Work item: From the entries below, transcribe exactly the lines between the line holding "[_get_gradient_from_grid_points], the gradient" and the line holding "session interface they call. *)", inclusive; skip all other lines.

Collected data

(** [isinstance(v, int)], with the value: [bool] is a subclass of [int]. *)
Definition as_int (v : pyval) : option Z :=
  match v with
  | PInt n => Some n
  | PBool true => Some 1
  | PBool false => Some 0
  | _ => None
  end.

(** [hasattr(v, "SerializeToString")] *)
Definition has_SerializeToString (v : pyval) : bool :=
  match v with
  | PObj o => match SerializeToString o with Some _ => true | None => false end
  | _ => false
  end.

(** ** The [json] module: [json.dumps(v, sort_keys=..., ensure_ascii=False)] *)

Definition chr (n : N) : ascii := ascii_of_N n.
Definition dquote : ascii := chr 34.
Definition backslash : ascii := chr 92.

Definition hex_digit (n : N) : ascii :=
  if (n <? 10)%N then chr (48 + n) else chr (87 + n).

(** [ESCAPE_DCT] of [json.encoder]: the quote, the backslash and the control
    characters; every other character is kept. *)
Definition escape_char (c : ascii) : string :=
  let n := N_of_ascii c in
  if (n =? 34)%N then String backslash (String dquote "")
  else if (n =? 92)%N then String backslash (String backslash "")
  else if (n =? 8)%N then String backslash "b"
  else if (n =? 12)%N then String backslash "f"
  else if (n =? 10)%N then String backslash "n"
  else if (n =? 13)%N then String backslash "r"
  else if (n =? 9)%N then String backslash "t"
  else if (n <? 32)%N then
    String backslash
      (String "u" (String "0" (String "0"
        (String (hex_digit (n / 16)) (String (hex_digit (n mod 16)) "")))))
  else String c "".

Fixpoint escape (s : string) : string :=
  match s with
  | EmptyString => ""
  | String c rest => (escape_char c ++ escape rest)%string
  end.

(** [py_encode_basestring] *)
Definition encode_basestring (s : string) : string :=
  String dquote (escape s ++ String dquote "")%string.

(** [int.__repr__] *)
Definition int_repr (n : Z) : string := NilZero.string_of_int (Z.to_int n).

(** [sep.join(parts)] *)
Fixpoint join (sep : string) (parts : list string) : string :=
  match parts with
  | [] => ""
  | [p] => p
  | p :: rest => (p ++ sep ++ join sep rest)%string
  end.

Fixpoint sequence {A : Type} (l : list (result A)) : result (list A) :=
  match l with
  | [] => Ok []
  | r :: rest => a <- r ;; more <- sequence rest ;; Ok (a :: more)
  end.

(** [sorted(dct.items())]: a stable sort; with pairwise different keys the
    comparison of two items is decided by their keys. *)
Fixpoint insert_item {X : Type} (e : string * X) (l : list (string * X))
  : list (string * X) :=
  match l with
  | [] => [e]
  | h :: rest =>
      if String.leb (fst e) (fst h) then e :: h :: rest
      else h :: insert_item e rest
  end.

Definition sort_items {X : Type} (l : list (string * X)) : list (string * X) :=
  fold_right insert_item [] l.

Definition not_serializable (o : pyobject) : exn :=
  new_exn TypeError
    ("Object of type " ++ type_name o ++ " is not JSON serializable")%string.

(** The text of one item of a dict, from its key and its encoded value. *)
Definition encode_item (kv : string * result string) : result string :=
  text <- snd kv ;; Ok (encode_basestring (fst kv) ++ ": " ++ text)%string.

(** The encoder, with the default separators.  It sorts the items of a dict
    and then encodes them in that order; the sort reads keys only, so the
    values are encoded here before the items are put in order, which gives
    the same text and the same first error. *)
Fixpoint json_dumps (sort_keys : bool) (v : pyval) : result string :=
  match v with
  | PNone => Ok "null"
  | PBool true => Ok "true"
  | PBool false => Ok "false"
  | PInt n => Ok (int_repr n)
  | PStr s => Ok (encode_basestring s)
  | PList items =>
      parts <- sequence (map (json_dumps sort_keys) items) ;;
      Ok ("[" ++ join ", " parts ++ "]")%string
  | PDict items =>
      let encoded :=
        map (fun kv => (fst kv, json_dumps sort_keys (snd kv))) items in
      let ordered := if sort_keys then sort_items encoded else encoded in
      parts <- sequence (map encode_item ordered) ;;
      Ok ("{" ++ join ", " parts ++ "}")%string
  | PObj o => Raise (not_serializable o)
  end.

(** ** The [json] module: [json.loads(s)]

    The decoder of [json.decoder] and [json.scanner] with its defaults
    ([strict=True]).  Numbers with a fraction or an exponent, [NaN] and the
    infinities are [float]s, and an escape [\uXXXX] of a surrogate gives a
    [str] without UTF-8 encoding: the decoder is [Unmodelled] there.  A
    [JSONDecodeError] carries its reason; the position that Python appends to
    the message is left out. *)

Inductive scanned (A : Type) : Type :=
| Scanned (a : A) (rest : string)
| Malformed (reason : string)
| Unmodelled.
Arguments Scanned {A} a rest.
Arguments Malformed {A} reason.
Arguments Unmodelled {A}.

Definition is_char (n : N) (c : ascii) : bool := (N_of_ascii c =? n)%N.

(** [WHITESPACE]: space, tab, line feed, carriage return. *)
Definition is_ws (c : ascii) : bool :=
  is_char 32 c || is_char 9 c || is_char 10 c || is_char 13 c.

Fixpoint skip_ws (s : string) : string :=
  match s with
  | String c rest => if is_ws c then skip_ws rest else s
  | EmptyString => s
  end.

Definition is_digit (c : ascii) : bool :=
  let n := N_of_ascii c in ((48 <=? n) && (n <=? 57))%N.

Definition hex_value (c : ascii) : option N :=
  let n := N_of_ascii c in
  if ((48 <=? n) && (n <=? 57))%N then Some (n - 48)%N
  else if ((97 <=? n) && (n <=? 102))%N then Some (n - 87)%N
  else if ((65 <=? n) && (n <=? 70))%N then Some (n - 55)%N
  else None.

Definition hex4 (a b c d : ascii) : option N :=
  match hex_value a, hex_value b, hex_value c, hex_value d with
  | Some x, Some y, Some z, Some w => Some (((x * 16 + y) * 16 + z) * 16 + w)%N
  | _, _, _, _ => None
  end.

Definition is_surrogate (cp : N) : bool := ((55296 <=? cp) && (cp <=? 57343))%N.

(** The UTF-8 bytes of a code point of the basic plane. *)
Definition utf8 (cp : N) : string :=
  if (cp <? 128)%N then String (chr cp) ""
  else if (cp <? 2048)%N then
    String (chr (192 + cp / 64)) (String (chr (128 + cp mod 64)) "")
  else
    String (chr (224 + cp / 4096))
      (String (chr (128 + (cp / 64) mod 64)) (String (chr (128 + cp mod 64)) "")).

(** [BACKSLASH] of [json.decoder]: the one-letter escapes. *)
Definition simple_escape (c : ascii) : option ascii :=
  let n := N_of_ascii c in
  if (n =? 34)%N then Some dquote
  else if (n =? 92)%N then Some backslash
  else if (n =? 47)%N then Some (chr 47)
  else if (n =? 98)%N then Some (chr 8)
  else if (n =? 102)%N then Some (chr 12)
  else if (n =? 110)%N then Some (chr 10)
  else if (n =? 114)%N then Some (chr 13)
  else if (n =? 116)%N then Some (chr 9)
  else None.

Definition prepend (p : string) (r : scanned string) : scanned string :=
  match r with
  | Scanned a rest => Scanned (p ++ a)%string rest
  | other => other
  end.
(** * Collection manager over a vector store: model and verification

    A shallow embedding of [qdrant_manager.py] (the [QdrantCollectionManager]
    class) and of the REST handlers of [collections_api.py].

    - Python values that travel through payloads and metadata are a small
      JSON-like type [pyval] (floating point numbers are left out).
    - Every manager method is a computation in the monad [M]: it threads the
      state of the vector store and either returns a value or raises a Python
      exception.  Mutations made before an exception is raised are kept, as in
      Python.
    - The vector store behind [QdrantClient] is an in-memory store; every
      client call is appended to a trace, so that "which calls were issued"
      is a statement about the final state. What the store alone decides
      (whether it accepts a creation, whether it builds an index, how it
      combines metadata on an update) is a parameter of the model.
    - The pydantic model [CollectionStats] validates the two fields that are
      read from the metadata of a collection, and raises when one of them
      is neither a string nor null.
    - Name resolution is part of the model: a global name is looked up in the
      module namespace and a method in the class namespace, and a failed
      lookup raises [NameError] or [AttributeError]. *)

From Stdlib Require Import List String Ascii ZArith Bool Lia Arith.
Import ListNotations.
Open Scope string_scope.
Open Scope Z_scope.

(** ** Python values *)

#[local] Unset Elimination Schemes.
Inductive pyval : Type :=
| PNone
| PBool (b : bool)
| PInt (z : Z)
| PStr (s : string)
| PList (l : list pyval)
| PDict (d : list (string * pyval)).
#[local] Set Elimination Schemes.
(** X24. A token whose payload is standard base64 without its pads, as
    a JWT carries it, is decoded whatever the length of the payload: the
    pads that line 67 adds (one to four) make [b64decode] return the
    encoded bytes, so the claims are what [json.loads] makes of them. *)
Theorem decode_claims_standard_payload (header signature bytes : string) :
  dot_free header = true ->
  decode_claims (L := cpython)
    (PyStr (header ++ "." ++ rstrip_pad (CPython.b64encode bytes)
            ++ "." ++ signature))
  = py_json_loads_bytes (L := cpython) bytes.
Proof.
  intros Hh.
  destruct (payload_reads_back bytes) as (Hd & Ha & Hr). cbv zeta in *.
  set (payload := rstrip_pad (CPython.b64encode bytes)) in *.
  change ("." ++ payload ++ "." ++ signature)
    with (String "." (payload ++ String "." signature)).
  rewrite (decode_claims_payload (L := cpython) (split_on "." signature)
             header payload).
  - unfold py_b64decode. cbn [b64decode cpython]. unfold CPython.b64decode.
    now rewrite Ha, Hr.
  - now rewrite (split_on_segment _ _ Hh), (split_on_segment _ _ Hd).
Qed.

(** ** The further properties on concrete runs *)

Ltac evaluate := first [vm_compute; reflexivity|cbn; lia].

Lemma authenticate_returns_persisted_token_witness :
  let w := world Missing service in
  exists (r1 r2 : response) (rest : list reply) (auth : pyval),
    server w = Reply r1 :: Reply r2 :: rest /\
    ok r1 = true /\ ok r2 = true /\
    CPython.json_loads (text r2) = Some auth /\
    py_getitem auth "token" = Ok (PyStr fresh_token) /\
    fs (snd (authenticate (L := cpython) w)) AUTH_FILE
    = Content (CPython.json_dumps auth) /\
    server (snd (authenticate (L := cpython) w)) = rest.
Proof.
  intros w.
  apply (authenticate_returns_persisted_token (L := cpython) w
           (PyStr fresh_token)).
  vm_compute; reflexivity.
Defined.

Lemma authenticate_without_keys_witness :
  let w := set_file PRIVATE_KEY_FILE Missing (world Missing service) in
  server (snd (authenticate (L := cpython) w)) = service.
Proof.
  intros w.
  destruct (authenticate_without_keys (L := cpython) w) as (_ & H & _);
    [vm_compute; reflexivity|exact H].
Defined.

Lemma authenticate_unusable_challenge_witness :
  let w := world Missing [reply_of 200 (json_object "status" "ok")] in
  fst (authenticate (L := cpython) w) = Raise (KeyError "nonce").
Proof.
  intros w.
  destruct (authenticate_unusable_challenge (L := cpython) w private_key_data
              public_key_data
              {| status_code := 200; text := json_object "status" "ok" |}
              [] (KeyError "nonce")) as (H & _);
    [evaluate ..|exact H].
Defined.

Lemma authenticate_rejected_witness :
  let w := world Missing [reply_of 200 nonce_body;
                          reply_of 401 forbidden_body] in
  fst (authenticate (L := cpython) w) = Raise (HTTPError 401 forbidden_body).
Proof.
  intros w.
  edestruct (authenticate_rejected (L := cpython) w private_key_data
               public_key_data
               {| status_code := 200; text := nonce_body |}
               {| status_code := 401; text := forbidden_body |} [])
    as (H & _); [evaluate ..|exact H].
Defined.

Lemma get_token_twice_witness :
  let w := world (Content (credential fresh_token)) service in
  fst (get_token (L := cpython) (snd (get_token (L := cpython) w)))
  = Ok (PyStr fresh_token).
Proof.
  intros w.
  edestruct (get_token_twice (L := cpython) w (credential fresh_token))
    as (_ & H & _); [evaluate ..|exact H].
Defined.

Lemma get_token_first_run_witness :
  let w := world Missing service in
  fst (get_token (L := cpython) w) = Ok (PyStr fresh_token).
Proof.
  intros w.
  edestruct (get_token_first_run (L := cpython) w private_key_data
               public_key_data
               {| status_code := 200; text := nonce_body |}
               {| status_code := 200; text := token_body |} [])
    as (H & _); [evaluate ..|exact H].
Defined.

Lemma get_token_without_usable_exp_witness :
  let w := world (Content (credential "eyJhbGciOiJFZERTQSJ9.e30.c2ln"))
             service in
  get_token (L := cpython) w
  = authenticate (L := cpython) (log (EvOpenRead AUTH_FILE) w).
Proof.
  intros w.
  eapply (get_token_without_usable_exp (L := cpython) w
            (credential "eyJhbGciOiJFZERTQSJ9.e30.c2ln"));
    [evaluate|evaluate|evaluate|].
  apply (exp_missing _ _ []); [evaluate|evaluate|].
  vm_compute. discriminate.
Defined.

Lemma decode_claims_reads_the_payload_only_witness :
  decode_claims (L := cpython)
    (PyStr ("eyJhbGciOiJFZERTQSJ9" ++ "." ++ "eyJleHAiOjk5OTk5OTk5OTl9"
            ++ "." ++ "c2ln"))
  = rbind (py_b64decode (L := cpython)
             (PyStr (padded "eyJleHAiOjk5OTk5OTk5OTl9")))
      (py_json_loads_bytes (L := cpython)).
Proof.
  apply (decode_claims_reads_the_payload_only (L := cpython)
           "eyJhbGciOiJFZERTQSJ9" "eyJleHAiOjk5OTk5OTk5OTl9");
    reflexivity.
Defined.

Lemma get_token_unsplittable_token_witness :
  let w := world (Content (credential "opaque")) service in
  get_token (L := cpython) w
  = authenticate (L := cpython) (log (EvOpenRead AUTH_FILE) w).
Proof.
  intros w.
  eapply (get_token_unsplittable_token (L := cpython) w
            (credential "opaque")); [evaluate|evaluate|evaluate|].
  intros s [= <-]. reflexivity.
Defined.

Lemma api_calls_on_success_witness :
  let w := world (Content (credential fresh_token))
             [reply_of 200 (json_object "name" "general")] in
  fst (api_get (L := cpython) "/api/channels" PyNone w)
  = Ok (PyDict [("name", PyStr "general")]).
Proof.
  intros w.
  edestruct (api_calls_on_success (L := cpython) w
               (log (EvOpenRead AUTH_FILE) w) "/api/channels" PyNone
               (PyStr fresh_token)
               {| status_code := 200; text := json_object "name" "general" |}
               []) as (H & _); [evaluate ..|rewrite H; reflexivity].
Defined.
Definition SUB (op1 op2 : Z) (size : string) : res pyobj :=
  '(a, b) <- _parse2 op1 op2 size ;;
  t <- py_sub a b ;;
  s0 <- str_at size 0 ;;
  Ok (_get_size t s0).

(** ** The operation catalogue, as one dispatch (unary ones ignore [op2]) *)

Inductive operation :=
| OpXOR | OpOR | OpAND | OpROL | OpROR | OpSHR | OpSHL
| OpINC | OpDEC | OpNEG | OpNOT | OpADD | OpSUB.

Definition run_op (o : operation) (op1 op2 : Z) (size : string) : res pyobj :=
  match o with
  | OpXOR => XOR op1 op2 size
  | OpOR => OR op1 op2 size
  | OpAND => AND op1 op2 size
  | OpROL => ROL op1 op2 size
  | OpROR => ROR op1 op2 size
  | OpSHR => SHR op1 op2 size
  | OpSHL => SHL op1 op2 size
  | OpINC => INC op1 size
  | OpDEC => DEC op1 size
  | OpNEG => NEG op1 size
  | OpNOT => NOT op1 size
  | OpADD => ADD op1 op2 size
  | OpSUB => SUB op1 op2 size
  end.

Definition is_binary (o : operation) : bool :=
  match o with
  | OpINC | OpDEC | OpNEG | OpNOT => false
  | _ => true
  end.

(** Bit width of the register class named by a recognized tag. *)
Definition tag_bits (t : ascii) : option Z :=
  if Ascii.eqb t "l" then Some 8
  else if Ascii.eqb t "h" then Some 8
  else if Ascii.eqb t "w" then Some 16
  else if Ascii.eqb t "d" then Some 32
  else if Ascii.eqb t "q" then Some 64
  else None.

(** Bit mask of a recognized tag, as written in [_get_size]. *)
Definition tag_mask (t : ascii) : Z :=
  if Ascii.eqb t "l" then 0xFF
  else if Ascii.eqb t "w" then 0xFFFF
  else if Ascii.eqb t "d" then 0xFFFFFFFF
  else 0xFFFFFFFFFFFFFFFF.

(** Checker: rotating the byte [x] by [n] with specifier ["ll"] one way
    and then the other gives [x] back. *)
Definition rotate_inverse_at (x n : Z) : bool :=
  match ROL x n "ll", ROR x n "ll" with
  | Ok (Some l), Ok (Some r) =>
      match ROR l n "ll", ROL r n "ll" with
      | Ok (Some x1), Ok (Some x2) => (x1 =? x) && (x2 =? x)
      | _, _ => false
      end
  | _, _ => false
  end.

(** [f] holds on [0 .. k-1]. *)
Definition all_below (k : nat) (f : Z -> bool) : bool :=
  List.forallb f (List.map Z.of_nat (List.seq 0 k)).

(** ** Concrete scenarios from the module docstring *)

Example format_high : FORMAT 0xAABBCCDD "h" = Ok (Some 0xCC).
Proof. reflexivity. Qed.

Example highbyte_22 : HIGHBYTE 0x22 = 0x2200.
Proof. reflexivity. Qed.

Example add_highbyte : ADD 0xAABBCCDD (HIGHBYTE 0x22) default_size = Ok (Some 0xAABBEEDD).
Proof. reflexivity. Qed.

Example dec_wrap : DEC 0 "ll" = Ok (Some 0xFF).
Proof. reflexivity. Qed.

Example neg_one : NEG 1 default_size = Ok (Some 0xFFFFFFFF).
Proof. reflexivity. Qed.

Example xor_low : XOR 0xFF 0x0F "ll" = Ok (Some 0xF0).
Proof. reflexivity. Qed.

Example and_add : AND 8 3 default_size = Ok (Some 0) /\ ADD 5 3 default_size = Ok (Some 8).
Proof. split; reflexivity. Qed.

(** ** Helper lemmas on the width resolver *)

Lemma get_size_low (v : Z) : _get_size v "l" = Some (v mod 2^8).
Proof.
  unfold _get_size; simpl; f_equal.
  change 0xFF with (Z.ones 8); apply Z.land_ones; lia.
Qed.
(** * Gradient probing for receptive fields: the TensorFlow adapter

    A shallow embedding of [receptivefield/tensorflow.py]: the probing step
    [_get_gradient_from_grid_points], the gradient definition
    [_define_fm_gradient] and the two [_prepare_gradient_func] methods,
    over a small model of the numpy arrays and of the TensorFlow graph and
    session interface they call. *)

From stdpp Require Import base option list strings gmap.
From Stdlib Require Import ZArith QArith Lia.

Local Open Scope Z_scope.

(** ** Python exceptions and the two effect layers *)

(** The exception classes that the modelled calls raise.  [UserError] stands
    for whatever the user's model callback raises; [TensorResolutionError]
    is the class the specification names: no code path constructs it. *)
Inductive exn :=
| KeyError (name : string)
| IndexError
| TypeError
| ValueError
| RuntimeError
| AttributeError
| InvalidArgumentError
| Unsupported
| UserError (msg : string)
| TensorResolutionError.

Inductive result (A : Type) :=
| Ok (a : A)
| Raise (e : exn).
Arguments Ok {A} a.
Arguments Raise {A} e.

Definition rbind {A B} (m : result A) (k : A -> result B) : result B :=
  match m with Ok a => k a | Raise e => Raise e end.

#[global] Instance result_ret : MRet result := fun A a => Ok a.
#[global] Instance result_bind : MBind result := fun A B k m => rbind m k.
#[global] Instance result_fmap : FMap result :=
  fun A B f m => rbind m (fun a => Ok (f a)).

Definition is_ok {A} (r : result A) : bool :=
  match r with Ok _ => true | Raise _ => false end.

Answer to the exercise:
    [_get_gradient_from_grid_points], the gradient definition
    [_define_fm_gradient] and the two [_prepare_gradient_func] methods,
    over a small model of the numpy arrays and of the TensorFlow graph and
    session interface they call. *)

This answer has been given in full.